** Your objective **
Check every line below for the string "Some". Copy the ones that have it.

[Provided records Boundary: Start]

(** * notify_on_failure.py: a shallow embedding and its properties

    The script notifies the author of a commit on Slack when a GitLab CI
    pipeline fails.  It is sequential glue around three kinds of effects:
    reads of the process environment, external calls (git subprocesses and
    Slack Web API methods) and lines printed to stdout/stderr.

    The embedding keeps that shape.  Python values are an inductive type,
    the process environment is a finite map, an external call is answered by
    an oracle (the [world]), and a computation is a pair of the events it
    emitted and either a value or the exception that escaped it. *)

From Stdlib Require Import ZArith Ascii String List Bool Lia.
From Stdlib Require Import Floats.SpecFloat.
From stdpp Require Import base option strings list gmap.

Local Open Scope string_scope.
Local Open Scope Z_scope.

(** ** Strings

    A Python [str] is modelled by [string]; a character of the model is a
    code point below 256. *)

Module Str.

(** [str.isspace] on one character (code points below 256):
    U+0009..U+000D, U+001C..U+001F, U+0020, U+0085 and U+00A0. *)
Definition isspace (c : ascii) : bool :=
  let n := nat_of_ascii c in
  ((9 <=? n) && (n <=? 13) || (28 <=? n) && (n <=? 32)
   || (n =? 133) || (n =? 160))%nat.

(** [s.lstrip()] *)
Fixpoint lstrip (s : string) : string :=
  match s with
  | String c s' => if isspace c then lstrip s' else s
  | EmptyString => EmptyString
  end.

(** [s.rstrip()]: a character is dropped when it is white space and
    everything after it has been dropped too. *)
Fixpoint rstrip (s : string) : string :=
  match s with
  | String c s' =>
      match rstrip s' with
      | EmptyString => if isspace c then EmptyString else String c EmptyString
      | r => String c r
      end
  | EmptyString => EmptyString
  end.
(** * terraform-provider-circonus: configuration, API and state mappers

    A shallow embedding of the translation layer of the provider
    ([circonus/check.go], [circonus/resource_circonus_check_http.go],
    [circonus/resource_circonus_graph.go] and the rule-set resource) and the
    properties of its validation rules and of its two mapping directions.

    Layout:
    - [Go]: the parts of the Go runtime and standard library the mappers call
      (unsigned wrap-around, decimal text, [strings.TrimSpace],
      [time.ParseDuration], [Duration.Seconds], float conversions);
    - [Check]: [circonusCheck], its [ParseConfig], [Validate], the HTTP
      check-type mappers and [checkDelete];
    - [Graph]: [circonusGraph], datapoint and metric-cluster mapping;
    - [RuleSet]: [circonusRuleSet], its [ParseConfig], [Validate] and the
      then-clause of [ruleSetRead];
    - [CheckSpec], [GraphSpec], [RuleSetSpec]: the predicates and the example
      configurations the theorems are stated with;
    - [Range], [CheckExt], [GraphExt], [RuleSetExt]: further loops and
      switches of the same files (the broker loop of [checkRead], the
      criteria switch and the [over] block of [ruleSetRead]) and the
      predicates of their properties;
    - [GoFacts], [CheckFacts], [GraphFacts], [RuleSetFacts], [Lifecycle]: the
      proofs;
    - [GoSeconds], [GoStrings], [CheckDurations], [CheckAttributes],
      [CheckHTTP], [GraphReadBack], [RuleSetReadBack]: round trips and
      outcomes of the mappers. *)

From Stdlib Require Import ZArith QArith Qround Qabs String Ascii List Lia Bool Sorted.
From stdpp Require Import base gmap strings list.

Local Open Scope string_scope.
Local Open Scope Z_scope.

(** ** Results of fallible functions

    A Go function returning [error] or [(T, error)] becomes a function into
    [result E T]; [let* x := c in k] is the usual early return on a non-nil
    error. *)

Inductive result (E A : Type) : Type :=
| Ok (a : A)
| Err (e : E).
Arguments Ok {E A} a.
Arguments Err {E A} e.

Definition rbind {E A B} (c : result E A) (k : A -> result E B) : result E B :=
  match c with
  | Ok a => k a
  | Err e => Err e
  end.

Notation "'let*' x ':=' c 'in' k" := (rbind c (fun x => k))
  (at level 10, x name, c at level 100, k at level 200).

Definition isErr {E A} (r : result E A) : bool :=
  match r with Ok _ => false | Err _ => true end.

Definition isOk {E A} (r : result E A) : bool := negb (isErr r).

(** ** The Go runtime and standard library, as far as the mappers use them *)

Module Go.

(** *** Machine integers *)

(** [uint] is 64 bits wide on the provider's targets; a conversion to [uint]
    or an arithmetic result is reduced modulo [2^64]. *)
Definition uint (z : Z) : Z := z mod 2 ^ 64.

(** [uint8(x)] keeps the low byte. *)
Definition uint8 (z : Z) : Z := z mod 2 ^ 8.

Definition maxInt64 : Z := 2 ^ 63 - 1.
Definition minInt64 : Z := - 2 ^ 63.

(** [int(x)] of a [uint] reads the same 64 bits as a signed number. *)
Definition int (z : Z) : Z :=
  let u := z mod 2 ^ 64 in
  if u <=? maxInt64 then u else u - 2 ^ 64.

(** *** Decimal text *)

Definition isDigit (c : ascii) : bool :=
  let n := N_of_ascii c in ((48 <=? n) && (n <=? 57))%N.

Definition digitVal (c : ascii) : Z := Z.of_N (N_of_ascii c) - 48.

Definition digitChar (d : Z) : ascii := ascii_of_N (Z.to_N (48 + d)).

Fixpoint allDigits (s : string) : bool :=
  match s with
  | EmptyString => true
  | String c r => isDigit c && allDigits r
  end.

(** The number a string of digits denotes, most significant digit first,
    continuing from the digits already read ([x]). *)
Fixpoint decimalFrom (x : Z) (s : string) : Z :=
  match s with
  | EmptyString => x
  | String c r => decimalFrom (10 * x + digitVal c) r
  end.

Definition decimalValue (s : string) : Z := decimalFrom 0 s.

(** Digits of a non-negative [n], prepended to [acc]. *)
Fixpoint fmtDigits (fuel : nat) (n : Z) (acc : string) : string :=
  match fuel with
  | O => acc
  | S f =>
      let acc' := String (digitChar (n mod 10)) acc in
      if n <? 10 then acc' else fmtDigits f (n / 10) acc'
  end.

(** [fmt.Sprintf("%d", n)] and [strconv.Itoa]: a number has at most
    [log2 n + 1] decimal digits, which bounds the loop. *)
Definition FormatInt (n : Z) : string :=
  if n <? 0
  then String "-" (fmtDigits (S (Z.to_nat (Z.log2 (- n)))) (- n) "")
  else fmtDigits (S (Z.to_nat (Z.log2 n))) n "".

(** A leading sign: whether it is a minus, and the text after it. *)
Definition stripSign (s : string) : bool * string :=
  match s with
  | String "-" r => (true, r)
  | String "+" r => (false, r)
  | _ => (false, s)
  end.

[Provided records Boundary: End]
[Provided records Boundary: Start]

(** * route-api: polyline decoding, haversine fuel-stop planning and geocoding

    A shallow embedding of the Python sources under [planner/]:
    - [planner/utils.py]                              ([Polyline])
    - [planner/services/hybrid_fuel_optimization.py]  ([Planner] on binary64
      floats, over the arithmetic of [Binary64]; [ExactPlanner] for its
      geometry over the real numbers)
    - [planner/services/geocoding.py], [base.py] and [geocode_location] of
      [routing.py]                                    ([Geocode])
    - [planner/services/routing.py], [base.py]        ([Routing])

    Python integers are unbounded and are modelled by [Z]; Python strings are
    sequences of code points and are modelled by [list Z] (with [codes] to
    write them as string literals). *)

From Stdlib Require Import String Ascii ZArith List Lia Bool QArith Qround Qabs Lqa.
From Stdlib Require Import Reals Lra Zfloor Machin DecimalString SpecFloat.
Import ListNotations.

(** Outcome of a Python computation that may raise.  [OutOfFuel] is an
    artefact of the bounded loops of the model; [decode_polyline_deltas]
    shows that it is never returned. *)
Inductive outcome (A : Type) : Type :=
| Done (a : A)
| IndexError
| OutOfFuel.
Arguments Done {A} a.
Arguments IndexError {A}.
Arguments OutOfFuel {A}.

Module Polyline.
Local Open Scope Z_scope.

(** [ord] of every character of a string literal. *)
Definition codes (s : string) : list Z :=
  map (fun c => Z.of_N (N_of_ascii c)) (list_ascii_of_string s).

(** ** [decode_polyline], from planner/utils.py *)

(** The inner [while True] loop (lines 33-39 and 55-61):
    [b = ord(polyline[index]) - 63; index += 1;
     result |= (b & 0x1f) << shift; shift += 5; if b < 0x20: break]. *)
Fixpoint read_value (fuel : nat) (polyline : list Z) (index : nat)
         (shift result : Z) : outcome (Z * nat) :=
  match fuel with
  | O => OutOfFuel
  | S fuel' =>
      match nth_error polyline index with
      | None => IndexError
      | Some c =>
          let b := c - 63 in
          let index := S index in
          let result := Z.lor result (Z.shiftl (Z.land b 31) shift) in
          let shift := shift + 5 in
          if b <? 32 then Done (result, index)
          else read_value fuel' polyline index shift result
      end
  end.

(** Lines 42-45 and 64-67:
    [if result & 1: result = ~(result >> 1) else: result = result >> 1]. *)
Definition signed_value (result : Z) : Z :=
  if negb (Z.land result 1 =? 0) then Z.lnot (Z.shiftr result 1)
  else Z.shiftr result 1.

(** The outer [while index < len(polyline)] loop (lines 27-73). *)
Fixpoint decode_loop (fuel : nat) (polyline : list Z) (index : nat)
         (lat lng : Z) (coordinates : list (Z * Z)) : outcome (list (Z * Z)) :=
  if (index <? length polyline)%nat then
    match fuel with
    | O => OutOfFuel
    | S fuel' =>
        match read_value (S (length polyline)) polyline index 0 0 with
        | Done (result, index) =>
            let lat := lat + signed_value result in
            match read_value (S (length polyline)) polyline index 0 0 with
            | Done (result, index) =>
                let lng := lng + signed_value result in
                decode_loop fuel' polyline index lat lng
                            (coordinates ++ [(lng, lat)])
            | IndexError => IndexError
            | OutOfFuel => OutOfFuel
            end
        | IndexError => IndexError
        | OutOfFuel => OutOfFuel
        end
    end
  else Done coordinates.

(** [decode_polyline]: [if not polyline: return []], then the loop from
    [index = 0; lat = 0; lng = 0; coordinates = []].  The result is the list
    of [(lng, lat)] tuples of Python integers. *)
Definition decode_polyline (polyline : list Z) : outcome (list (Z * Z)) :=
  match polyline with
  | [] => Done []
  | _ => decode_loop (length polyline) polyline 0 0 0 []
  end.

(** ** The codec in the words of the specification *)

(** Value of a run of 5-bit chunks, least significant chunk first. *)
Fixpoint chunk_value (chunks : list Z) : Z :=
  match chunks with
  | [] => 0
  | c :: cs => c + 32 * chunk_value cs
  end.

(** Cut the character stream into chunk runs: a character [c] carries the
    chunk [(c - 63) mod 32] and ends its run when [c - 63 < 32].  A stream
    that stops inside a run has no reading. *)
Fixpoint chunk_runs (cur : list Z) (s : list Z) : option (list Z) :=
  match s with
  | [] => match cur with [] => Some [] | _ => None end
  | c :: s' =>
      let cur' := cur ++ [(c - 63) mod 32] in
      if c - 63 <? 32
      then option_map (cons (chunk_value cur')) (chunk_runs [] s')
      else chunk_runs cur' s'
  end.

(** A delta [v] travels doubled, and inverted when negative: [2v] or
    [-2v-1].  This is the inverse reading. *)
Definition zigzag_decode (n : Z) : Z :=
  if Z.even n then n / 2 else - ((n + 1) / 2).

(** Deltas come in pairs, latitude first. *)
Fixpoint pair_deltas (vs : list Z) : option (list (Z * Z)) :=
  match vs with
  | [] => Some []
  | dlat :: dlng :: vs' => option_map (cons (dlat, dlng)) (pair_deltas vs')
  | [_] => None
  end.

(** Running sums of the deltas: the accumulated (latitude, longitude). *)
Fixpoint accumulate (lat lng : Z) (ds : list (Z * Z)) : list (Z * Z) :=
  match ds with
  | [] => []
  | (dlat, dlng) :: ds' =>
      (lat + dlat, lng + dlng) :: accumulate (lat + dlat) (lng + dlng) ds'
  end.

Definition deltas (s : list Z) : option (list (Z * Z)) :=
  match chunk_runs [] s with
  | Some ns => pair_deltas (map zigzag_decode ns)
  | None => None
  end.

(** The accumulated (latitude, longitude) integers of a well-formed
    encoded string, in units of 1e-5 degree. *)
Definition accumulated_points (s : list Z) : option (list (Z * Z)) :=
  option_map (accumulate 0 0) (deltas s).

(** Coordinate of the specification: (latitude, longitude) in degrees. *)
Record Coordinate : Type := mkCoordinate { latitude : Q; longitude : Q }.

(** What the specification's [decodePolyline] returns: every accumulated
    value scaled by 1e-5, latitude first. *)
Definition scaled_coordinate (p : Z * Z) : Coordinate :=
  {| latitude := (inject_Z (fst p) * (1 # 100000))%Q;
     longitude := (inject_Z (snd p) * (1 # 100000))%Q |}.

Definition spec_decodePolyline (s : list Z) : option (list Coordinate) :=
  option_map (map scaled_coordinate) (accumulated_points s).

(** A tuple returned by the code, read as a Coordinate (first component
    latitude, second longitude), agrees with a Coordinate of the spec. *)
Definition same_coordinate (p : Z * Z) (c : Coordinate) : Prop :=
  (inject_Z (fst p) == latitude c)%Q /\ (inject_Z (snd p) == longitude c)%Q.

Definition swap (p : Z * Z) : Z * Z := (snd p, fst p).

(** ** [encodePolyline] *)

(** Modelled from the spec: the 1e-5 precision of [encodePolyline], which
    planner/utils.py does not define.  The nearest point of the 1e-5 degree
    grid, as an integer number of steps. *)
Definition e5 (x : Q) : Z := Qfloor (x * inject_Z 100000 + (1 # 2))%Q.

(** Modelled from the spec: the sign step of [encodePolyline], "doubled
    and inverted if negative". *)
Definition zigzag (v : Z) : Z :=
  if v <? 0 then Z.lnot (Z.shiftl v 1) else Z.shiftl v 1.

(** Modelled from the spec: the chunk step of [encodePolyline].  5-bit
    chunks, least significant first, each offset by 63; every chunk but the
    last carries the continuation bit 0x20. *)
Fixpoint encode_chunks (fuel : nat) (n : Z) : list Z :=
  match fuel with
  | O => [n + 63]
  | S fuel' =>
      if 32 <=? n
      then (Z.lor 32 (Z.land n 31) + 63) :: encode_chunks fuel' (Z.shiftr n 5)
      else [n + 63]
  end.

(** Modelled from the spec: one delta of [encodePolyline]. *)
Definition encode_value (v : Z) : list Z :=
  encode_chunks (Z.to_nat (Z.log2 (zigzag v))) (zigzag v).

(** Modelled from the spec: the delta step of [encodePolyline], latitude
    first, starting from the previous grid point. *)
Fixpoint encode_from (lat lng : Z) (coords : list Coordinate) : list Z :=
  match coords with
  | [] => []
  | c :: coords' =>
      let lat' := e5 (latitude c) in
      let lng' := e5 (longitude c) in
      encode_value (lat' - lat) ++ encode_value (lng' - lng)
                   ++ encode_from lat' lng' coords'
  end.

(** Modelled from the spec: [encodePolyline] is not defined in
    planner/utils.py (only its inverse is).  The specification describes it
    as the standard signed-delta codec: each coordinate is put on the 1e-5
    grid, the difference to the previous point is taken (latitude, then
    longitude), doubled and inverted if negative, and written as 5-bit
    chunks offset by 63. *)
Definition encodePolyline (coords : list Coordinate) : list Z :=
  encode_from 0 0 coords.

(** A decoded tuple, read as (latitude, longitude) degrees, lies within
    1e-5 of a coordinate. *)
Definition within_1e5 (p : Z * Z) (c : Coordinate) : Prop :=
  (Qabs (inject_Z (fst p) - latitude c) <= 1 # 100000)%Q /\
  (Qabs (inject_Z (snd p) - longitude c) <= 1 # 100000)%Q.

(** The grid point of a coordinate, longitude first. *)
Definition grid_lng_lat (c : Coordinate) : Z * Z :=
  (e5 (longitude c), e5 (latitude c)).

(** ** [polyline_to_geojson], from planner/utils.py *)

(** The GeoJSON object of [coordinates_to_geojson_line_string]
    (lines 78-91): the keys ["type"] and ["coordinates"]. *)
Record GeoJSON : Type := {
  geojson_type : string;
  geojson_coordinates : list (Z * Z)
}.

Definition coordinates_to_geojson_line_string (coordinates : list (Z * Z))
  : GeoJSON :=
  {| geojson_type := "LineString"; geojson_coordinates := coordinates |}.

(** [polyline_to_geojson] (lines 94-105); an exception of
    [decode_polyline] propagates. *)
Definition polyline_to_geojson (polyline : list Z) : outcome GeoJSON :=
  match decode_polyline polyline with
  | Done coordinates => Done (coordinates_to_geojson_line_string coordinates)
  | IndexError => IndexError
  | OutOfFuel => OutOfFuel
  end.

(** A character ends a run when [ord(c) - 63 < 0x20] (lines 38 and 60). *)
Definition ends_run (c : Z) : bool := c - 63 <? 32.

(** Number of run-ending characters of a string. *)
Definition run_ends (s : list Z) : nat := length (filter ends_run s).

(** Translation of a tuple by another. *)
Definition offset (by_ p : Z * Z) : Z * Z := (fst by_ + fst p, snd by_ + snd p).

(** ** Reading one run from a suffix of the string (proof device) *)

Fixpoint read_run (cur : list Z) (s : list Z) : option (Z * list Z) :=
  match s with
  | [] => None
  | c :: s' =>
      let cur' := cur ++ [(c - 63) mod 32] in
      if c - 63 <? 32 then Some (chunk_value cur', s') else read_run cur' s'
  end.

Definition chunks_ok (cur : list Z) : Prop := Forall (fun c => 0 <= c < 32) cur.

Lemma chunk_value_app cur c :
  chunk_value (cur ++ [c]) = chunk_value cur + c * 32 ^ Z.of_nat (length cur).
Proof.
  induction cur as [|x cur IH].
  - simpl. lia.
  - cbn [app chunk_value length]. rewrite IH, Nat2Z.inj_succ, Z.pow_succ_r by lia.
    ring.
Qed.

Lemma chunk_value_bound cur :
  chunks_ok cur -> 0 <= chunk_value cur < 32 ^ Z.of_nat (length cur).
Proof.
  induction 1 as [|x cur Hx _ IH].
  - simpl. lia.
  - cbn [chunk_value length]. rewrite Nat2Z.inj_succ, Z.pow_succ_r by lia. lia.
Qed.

[Provided records Boundary: End]

** Solution for this exercise **
      | Some c =>
  | [] => match cur with [] => Some [] | _ => None end
  | [] => Some []
  | Some ns => pair_deltas (map zigzag_decode ns)
      if c - 63 <? 32 then Some (chunk_value cur', s') else read_run cur' s'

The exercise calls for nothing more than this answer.